(Saved data entries)
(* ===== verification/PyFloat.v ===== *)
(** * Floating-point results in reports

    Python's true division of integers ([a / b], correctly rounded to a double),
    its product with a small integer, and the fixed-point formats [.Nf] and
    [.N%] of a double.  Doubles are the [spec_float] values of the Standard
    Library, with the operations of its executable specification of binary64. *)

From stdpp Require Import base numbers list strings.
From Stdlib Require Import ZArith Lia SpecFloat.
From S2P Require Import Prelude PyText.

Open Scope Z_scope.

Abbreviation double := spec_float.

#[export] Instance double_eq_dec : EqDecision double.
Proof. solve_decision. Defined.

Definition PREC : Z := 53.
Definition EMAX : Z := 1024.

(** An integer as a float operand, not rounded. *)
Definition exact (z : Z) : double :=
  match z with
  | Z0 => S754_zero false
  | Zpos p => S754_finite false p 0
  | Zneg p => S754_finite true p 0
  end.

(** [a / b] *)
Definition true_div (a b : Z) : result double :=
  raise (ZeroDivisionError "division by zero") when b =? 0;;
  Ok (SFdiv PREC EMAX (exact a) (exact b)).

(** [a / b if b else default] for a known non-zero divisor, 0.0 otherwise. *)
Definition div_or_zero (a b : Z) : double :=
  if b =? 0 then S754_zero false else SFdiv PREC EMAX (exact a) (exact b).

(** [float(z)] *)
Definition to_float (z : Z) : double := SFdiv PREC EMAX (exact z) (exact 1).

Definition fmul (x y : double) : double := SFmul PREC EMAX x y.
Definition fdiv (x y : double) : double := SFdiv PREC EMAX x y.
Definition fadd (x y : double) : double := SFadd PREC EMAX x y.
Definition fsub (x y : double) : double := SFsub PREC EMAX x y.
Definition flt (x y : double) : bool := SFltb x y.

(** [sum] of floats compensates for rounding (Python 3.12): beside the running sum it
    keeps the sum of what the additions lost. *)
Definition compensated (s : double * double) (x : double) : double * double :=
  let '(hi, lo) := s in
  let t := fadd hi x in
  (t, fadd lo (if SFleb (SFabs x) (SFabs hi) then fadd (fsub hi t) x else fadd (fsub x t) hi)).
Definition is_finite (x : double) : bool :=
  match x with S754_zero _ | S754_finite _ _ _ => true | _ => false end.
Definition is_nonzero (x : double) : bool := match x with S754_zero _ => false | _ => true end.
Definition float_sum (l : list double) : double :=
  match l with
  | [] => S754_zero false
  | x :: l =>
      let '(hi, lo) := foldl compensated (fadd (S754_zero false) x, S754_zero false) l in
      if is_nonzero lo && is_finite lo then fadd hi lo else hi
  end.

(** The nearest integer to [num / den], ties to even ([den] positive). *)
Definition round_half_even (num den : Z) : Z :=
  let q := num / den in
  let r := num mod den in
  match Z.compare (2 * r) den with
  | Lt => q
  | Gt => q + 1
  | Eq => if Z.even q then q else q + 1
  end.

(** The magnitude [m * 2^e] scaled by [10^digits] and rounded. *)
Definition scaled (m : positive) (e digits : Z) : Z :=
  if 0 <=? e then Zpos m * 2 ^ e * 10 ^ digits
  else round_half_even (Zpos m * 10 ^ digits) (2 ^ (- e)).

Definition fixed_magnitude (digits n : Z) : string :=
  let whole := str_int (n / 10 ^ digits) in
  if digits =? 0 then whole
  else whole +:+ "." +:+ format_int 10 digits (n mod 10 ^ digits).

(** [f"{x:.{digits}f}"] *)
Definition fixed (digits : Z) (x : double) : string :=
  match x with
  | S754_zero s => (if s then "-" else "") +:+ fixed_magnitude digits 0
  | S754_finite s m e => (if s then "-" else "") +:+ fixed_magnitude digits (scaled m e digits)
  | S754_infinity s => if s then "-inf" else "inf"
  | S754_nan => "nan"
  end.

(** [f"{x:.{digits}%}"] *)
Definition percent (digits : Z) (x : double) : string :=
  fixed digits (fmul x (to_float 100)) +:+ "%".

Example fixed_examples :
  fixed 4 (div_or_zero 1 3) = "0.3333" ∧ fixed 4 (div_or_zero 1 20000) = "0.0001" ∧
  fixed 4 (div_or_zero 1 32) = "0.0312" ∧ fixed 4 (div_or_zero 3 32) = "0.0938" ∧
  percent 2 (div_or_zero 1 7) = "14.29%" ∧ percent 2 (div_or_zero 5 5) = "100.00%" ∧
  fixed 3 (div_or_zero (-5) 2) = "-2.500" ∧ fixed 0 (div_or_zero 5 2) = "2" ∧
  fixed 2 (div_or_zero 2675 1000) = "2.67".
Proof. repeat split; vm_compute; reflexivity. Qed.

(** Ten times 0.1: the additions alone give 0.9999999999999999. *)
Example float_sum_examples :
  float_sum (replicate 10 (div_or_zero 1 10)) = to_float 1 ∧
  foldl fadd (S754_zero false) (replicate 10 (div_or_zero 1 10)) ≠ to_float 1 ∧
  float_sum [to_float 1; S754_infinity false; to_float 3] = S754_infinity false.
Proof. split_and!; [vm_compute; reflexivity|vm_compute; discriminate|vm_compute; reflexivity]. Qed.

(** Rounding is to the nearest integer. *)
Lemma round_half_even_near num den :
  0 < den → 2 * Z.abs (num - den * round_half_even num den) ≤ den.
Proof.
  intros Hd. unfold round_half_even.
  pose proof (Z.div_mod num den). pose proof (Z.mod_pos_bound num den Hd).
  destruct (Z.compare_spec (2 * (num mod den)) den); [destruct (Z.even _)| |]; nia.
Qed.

> _WORK TO COMPLETE_:
Quote every line of the records above, from the first down to the one holding "Library, with the", exactly as written.

> _TASK RESPONSE_:
(* ===== verification/PyFloat.v ===== *)
(** * Floating-point results in reports

    Python's true division of integers ([a / b], correctly rounded to a double),
    its product with a small integer, and the fixed-point formats [.Nf] and
    [.N%] of a double.  Doubles are the [spec_float] values of the Standard
    Library, with the operations of its executable specification of binary64. *)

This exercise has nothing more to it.